Re: automatic decode mime in repl

2022-02-10 Thread David Levine
Philipp wrote:

> Hi David
>
> I don't understand why do you try to convince me from convertargs.

I'm not trying to convince you of anything.  I'm trying to understand
how nmh could benefit from your patch.  And whether your approach could
be improved by tying it to features that are already in repl (and that
you weren't aware of when you wrote the patch).  And whether your patch
interferes with existing repl features.  And what are both intended and
unintended uses of the new feature.

To clear up some things:
* replyaliases is not required to use convertargs.  The replyaliases
  shell functions can boil down to this:
repl -filter mhl.replywithoutbody -convertargs text/html ''
  That can be entered on the command line, of course.  And of course,
  it's much easier to put that in an alias or function.

* We could just as easily make that convertargs behavior the default,
  as we could make the behavior of your patch the default.  But as
  noted previously, there are good reasons for not doing that.

* Your nmh installation is broken, as you observed.  I expect that the
  cause was deleting par after nmh was installed.  The test suite did
  the right thing by alerting you to the deficiency.  We could guide
  you through (easy) repair of your installation, but I would instead
  suggest a complete rebuild, if you built from sources, or re-install
  if you obtained a pre-built package.

> How can I use it from other things then a Bourne-compatible shell?

The same way all nmh commands are used from other than a Bourne-
compatible shell.

> As far as I see you
> would need to port contrib/replaliases to all these interfaces

There's no need.  replaliases contains Bourne-shell functions for
convenience, that's all.

Alternatively, a user can add those switches to their profile.  Or,
a user can rely on whatever method they'd like to add arguments to a
command line.  That's one of the beauties of MH/nmh.

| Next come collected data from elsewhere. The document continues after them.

(** * svg-to-excalidraw: the traversal-and-geometry core

    A shallow embedding of [src/elements/path/utils/bezier.ts] and
    [src/walker.ts], and the properties of the specification that are
    settled on it.

    Numbers.  A JavaScript [number] is an IEEE 754 double.  The curve
    sampler of [bezier.ts] and the position normalizer of [walker.ts] are
    embedded on doubles, the primitive floats of the prover, with the
    rounding of every operation ([Double], [Bezier], [WalkerDouble]); the
    exponentiation [**], whose rounding the language leaves to the engine,
    is a parameter of the sampler.  The
    walkers reach numbers only through imported helpers; they, and the
    normalizer as they call it, are also given on an idealised arithmetic,
    an exact rational extended with the three non-finite values, in which
    rounding, overflow and the sign of zero are not represented
    ([JsNumber], [Walker]). *)

From Stdlib Require Import List String Ascii ZArith QArith Qcanon Lia Bool Arith.
From Stdlib Require Floats Uint63.
Import ListNotations.

Set Warnings "-register-all".

(** ** Thrown values and results *)

Inductive exn : Type :=
| Error (message : string)   (* [throw new Error(message)] *)
| TypeError.                 (* reading a property of [undefined] *)

Inductive result (A : Type) : Type :=
| Ok (a : A)
| Throw (e : exn).

Arguments Ok {A} a.
Arguments Throw {A} e.

Definition bind {A B} (r : result A) (k : A -> result B) : result B :=
  match r with
  | Ok a => k a
  | Throw e => Throw e
  end.

Notation "x <- r ;; k" := (bind r (fun x => k))
  (at level 61, r at next level, right associativity).

(** [Array.from({ length }, f)] and [xs.map(f)] with a callback that may
    throw: elements are produced left to right, the first throw wins. *)
Fixpoint mapM {A B} (f : A -> result B) (xs : list A) : result (list B) :=
  match xs with
  | [] => Ok []
  | x :: xs' => y <- f x ;; ys <- mapM f xs' ;; Ok (y :: ys)
  end.

(** ** Numbers, idealised *)

Module JsNumber.

Inductive number : Type :=
| Fin (q : Qc)
| PosInfinity
| NegInfinity
| NaN.

Definition ofZ (z : Z) : number := Fin (Q2Qc (inject_Z z)).
Definition ofNat (n : nat) : number := ofZ (Z.of_nat n).

Definition isFinite (x : number) : bool :=
  match x with Fin _ => true | _ => false end.

(** Sign of a number, [None] for [NaN]. *)
Definition sign (x : number) : option comparison :=
  match x with
  | Fin q => Some (q ?= 0)%Qc
  | PosInfinity => Some Gt
  | NegInfinity => Some Lt
  | NaN => None
  end.

Definition signMul (a b : comparison) : comparison :=
  match a, b with
  | Eq, _ | _, Eq => Eq
  | Lt, Lt | Gt, Gt => Gt
  | _, _ => Lt
  end.

(** The infinity of a given sign; a zero sign is the invalid case
    ([0 * Infinity], [0 / 0]). *)
Definition infinity (s : comparison) : number :=
  match s with Gt => PosInfinity | Lt => NegInfinity | Eq => NaN end.

Definition neg (x : number) : number :=
  match x with
  | Fin q => Fin (- q)
  | PosInfinity => NegInfinity
  | NegInfinity => PosInfinity
  | NaN => NaN
  end.

Definition add (x y : number) : number :=
  match x, y with
  | Fin a, Fin b => Fin (a + b)
  | NaN, _ | _, NaN => NaN
  | PosInfinity, NegInfinity | NegInfinity, PosInfinity => NaN
  | PosInfinity, _ | _, PosInfinity => PosInfinity
  | NegInfinity, _ | _, NegInfinity => NegInfinity
  end.

Definition sub (x y : number) : number := add x (neg y).

Definition mul (x y : number) : number :=
  match x, y with
  | Fin a, Fin b => Fin (a * b)
  | _, _ =>
      match sign x, sign y with
      | Some sx, Some sy => infinity (signMul sx sy)
      | _, _ => NaN
      end
  end.

Definition div (x y : number) : number :=
  match x, y with
  | NaN, _ | _, NaN => NaN
  | Fin a, Fin b =>
      if Qc_eq_dec b 0 then infinity (a ?= 0)%Qc else Fin (a / b)
  | Fin _, _ => Fin 0
  | _, Fin b =>
      match sign x with
      | Some sx => infinity (signMul sx (if Qc_eq_dec b 0 then Gt else (b ?= 0)%Qc))
      | None => NaN
      end
  | _, _ => NaN
  end.

(** [x < y]; every comparison with [NaN] is false. *)
Definition ltb (x y : number) : bool :=
  match x, y with
  | Fin a, Fin b => if Qclt_le_dec a b then true else false
  | NaN, _ | _, NaN => false
  | _, NegInfinity => false
  | NegInfinity, _ => true
  | PosInfinity, _ => false
  | _, PosInfinity => true
  end.

(** Modelled from the spec: [safeNumber] of [src/utils], which is not among
    the sources.  "Every computed coordinate is passed through a numeric
    sanitizer that maps non-finite results (NaN, infinity) to a safe default
    (0)";
    a finite number is passed through. *)
Definition safeNumber (x : number) : number :=
  if isFinite x then x else Fin 0.
(** A valid call passes the validation and plans its pages. *)
Lemma fetch_jobs_valid filter offset limit order :
  0 <= offset -> 0 <= limit -> offset + limit <= 1000 ->
  let starts :=
    (fun i : nat => offset + Z.of_nat i * 10)
      <$> seq 0 (Z.to_nat (ceiling_div limit 10)) in
  fetch_jobs session_get parse_jobs filter offset (Some limit) order =
    {| created := (fun start => (filter, start)) <$> starts;
       outcome :=
         match asyncio.gather
                 (imap (fun i start =>
                          _fetch_jobs_page session_get parse_jobs i filter start)
                    starts)
                 order with
         | None => None
         | Some gathered =>
             Some (results ← gathered;
                   Return (Py.slice_to (concat results) limit))
         end |}.
Proof.
  intros Ho Hl Hsum starts. unfold fetch_jobs.
  replace ((offset <? 0) || (limit <? 0)) with false
    by (symmetry; apply orb_false_iff; split; apply Z.ltb_ge; lia).
  replace (LINKEDIN_JOB_QUERY_LIMIT <? offset + limit) with false
    by (symmetry; apply Z.ltb_ge; unfold LINKEDIN_JOB_QUERY_LIMIT; lia).
  rewrite total_pages_ceiling by lia.
  rewrite page_starts. reflexivity.
Qed.

(** C2, as the code has it: an explicit [limit=None] stands for
    [limit = 1000 - offset], everything left up to the ceiling; an omitted
    [limit] takes the default of the signature, one page of 10.  With
    [None] and an offset from 0 to 1000 the call plans the
    [ceil((1000 - offset) / 10)] pages from [offset] on. *)
Theorem fetch_jobs_limit_None filter (offset : arg Z) order :
  let o := arg_value 0 offset in
  call_fetch_jobs session_get parse_jobs filter offset (Passed None) order
  = fetch_jobs session_get parse_jobs filter o
      (Some (LINKEDIN_JOB_QUERY_LIMIT - o)) order
  /\ call_fetch_jobs session_get parse_jobs filter offset Omitted order
     = fetch_jobs session_get parse_jobs filter o (Some LINKEDIN_PAGE_SIZE) order
  /\ (0 <= o <= 1000 ->
      created (call_fetch_jobs session_get parse_jobs filter offset (Passed None) order)
      = (fun i : nat => (filter, o + Z.of_nat i * 10))
          <$> seq 0 (Z.to_nat (ceiling_div (1000 - o) 10))).
Proof.
  intros o. split; [reflexivity|]. split; [reflexivity|].
  intros Ho.
  replace (call_fetch_jobs session_get parse_jobs filter offset (Passed None) order)
    with (fetch_jobs session_get parse_jobs filter o (Some (1000 - o)) order)
    by reflexivity.
  rewrite fetch_jobs_valid by lia. cbn [created].
  rewrite <- list_fmap_compose. reflexivity.
Qed.

(** C3: when [offset] is negative, or a given [limit] is negative, or
    [offset + limit] exceeds 1000, [fetch_jobs] raises [ValueError] and
    has created no page task. *)
Theorem fetch_jobs_validation filter offset limit order :
  offset < 0
  \/ (exists l, limit = Some l /\ (l < 0 \/ 1000 < offset + l)) ->
  exists msg,
    fetch_jobs session_get parse_jobs filter offset limit order
    = {| created := []; outcome := Some (Raise (ValueError msg)) |}.
Proof.
  intros H. unfold fetch_jobs.
  set (l := match limit with
            | Some l => l
            | None => LINKEDIN_JOB_QUERY_LIMIT - offset
            end).
  destruct ((offset <? 0) || (l <? 0)) eqn:E1; [by eexists|].
  apply orb_false_iff in E1 as [Eo El].
  apply Z.ltb_ge in Eo, El.
  assert (Hsum : 1000 < offset + l).
  { destruct H as [H|(l' & -> & [H|H])]; subst l; lia. }
  replace (LINKEDIN_JOB_QUERY_LIMIT <? offset + l) with true
    by (symmetry; apply Z.ltb_lt; unfold LINKEDIN_JOB_QUERY_LIMIT; lia).
  by eexists.
Qed.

> So in genaral convertargs looks like a stopgap solution. I wanted to
> have a solution and I have this solution since 2016.

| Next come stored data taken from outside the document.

(** C2, on the input that breaks it.  Two creations that read the same
    clock value put two sessions under one id.  Once the two seeded sessions
    are closed, every session shown has that id and it is the active one:
    the guard of [closeTerminal] counts two sessions and lets the close
    through, no session is left, and the updater throws when it reads the
    first of them.  Called from that same render after one more creation,
    the close does not throw and leaves no session at all. *)
Lemma duplicated_id_empties_the_sessions :
  exists st live a',
    runOps (initialApp 0) [Create 5; Create 5; Close "term-1"; Close "term-2"] = Some st
    /\ termIds (state st) = ["term-5"; "term-5"]
    /\ activeTerminalId (state st) = "term-5"
    /\ exec (closeTerminal st "term-5") st = None
    /\ runOps (initialApp 0)
         [Create 5; Create 5; Close "term-1"; Close "term-2"; Close "term-5"] = None
    /\ exec (createNewTerminal 7) st = Some (live, [])
    /\ exec (closeTerminal st "term-5") live = Some (a', [])
    /\ terminals (state a') = []
    /\ activeTerminalId (state a') = "term-7".
Proof.
  do 3 eexists.
  split; [reflexivity|]. split; [reflexivity|]. split; [reflexivity|].
  split; [reflexivity|]. split; [reflexivity|]. split; [reflexivity|].
  split; [reflexivity|]. split; reflexivity.
Qed.

(** C3, on the input that breaks it.  After two creations that read the
    same clock value, closing a seeded session leaves two sessions rendered
    active; and once both seeded sessions are closed, closing the active
    session, which is not the last one, makes no session active: the
    updater throws. *)
Lemma duplicated_id_leaves_two_active :
  exists a a2,
    runOps (initialApp 0) [Create 5; Create 5; Close "term-1"] = Some a
    /\ termIds (state a) = ["term-2"; "term-5"; "term-5"]
    /\ map term_id (activeSessions (state a)) = ["term-5"; "term-5"]
    /\ runOps a [Close "term-2"] = Some a2
    /\ termIds (state a2) = ["term-5"; "term-5"]
    /\ activeTerminalId (state a2) = "term-5"
    /\ exec (closeTerminal a2 "term-5") a2 = None.
Proof.
  do 2 eexists.
  split; [reflexivity|]. split; [reflexivity|]. split; [reflexivity|].
  split; [reflexivity|]. split; [reflexivity|]. split; reflexivity.
Qed.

I've been using convertargs since 2014.

> The question is: Do you want it?

Not with its current handling of URLs.  How do you handle URLs in
messages that you reply to?

David



Re: automatic decode mime in repl

2022-02-10 Thread Philipp Takacs
Hi David

I don't understand why do you try to convince me from convertargs. As
said before: I have a working solution. Also convertargs will not work
in my setup. No I don't say convertargs is bad, I say my aproatch is
better. It has it own drawbacks, but in comparson they are smaller and
better to fix or workaround. Maybe I'm biased on this, but thats my view
on this. But lets look at it a bit deeper:

[2022-02-09 22:34] David Levine 
> Philipp wrote:
>
> > The problem I see is that convertargs looks complex.
>
> If you use a Bourne-compatible shell, would you try this, please:
>
> source $(mhparam docdir)/contrib/replaliases
> rtm [msg]

This is not that easy, because I use mmh. So convertargs is not there.
But I can give you my experience I have got from the nmh tests. The
test repl/test-convert fails with following error:

> /bin/sh: 1: par: not found
i> charset=; iconv -f ${charset:-us-ascii} -t utf-8 
'/home/satanist/src/nmh/test/testdir/Mail/mhbuildm4m2Df' | sed 's/^\(.\)/> \1/; 
s/^$/>/;' | par 64  >/home/satanist/src/nmh/test/testdir/Mail/mhbuildwpUMcf 
"$@": exited 127
> mhbuild: store of text/plain content failed, continuing...
> /bin/sh: 1: par: not found
> charset=; iconv -f ${charset:-us-ascii} -t utf-8 
> '/home/satanist/src/nmh/test/testdir/Mail/mhbuildgcLmQf' | sed 's/^\(.\)/> 
> \1/; s/^$/>/;' | par 64  
> >/home/satanist/src/nmh/test/testdir/Mail/mhbuildXaOu6d "$@": exited 127
> mhbuild: store of text/plain content failed, continuing...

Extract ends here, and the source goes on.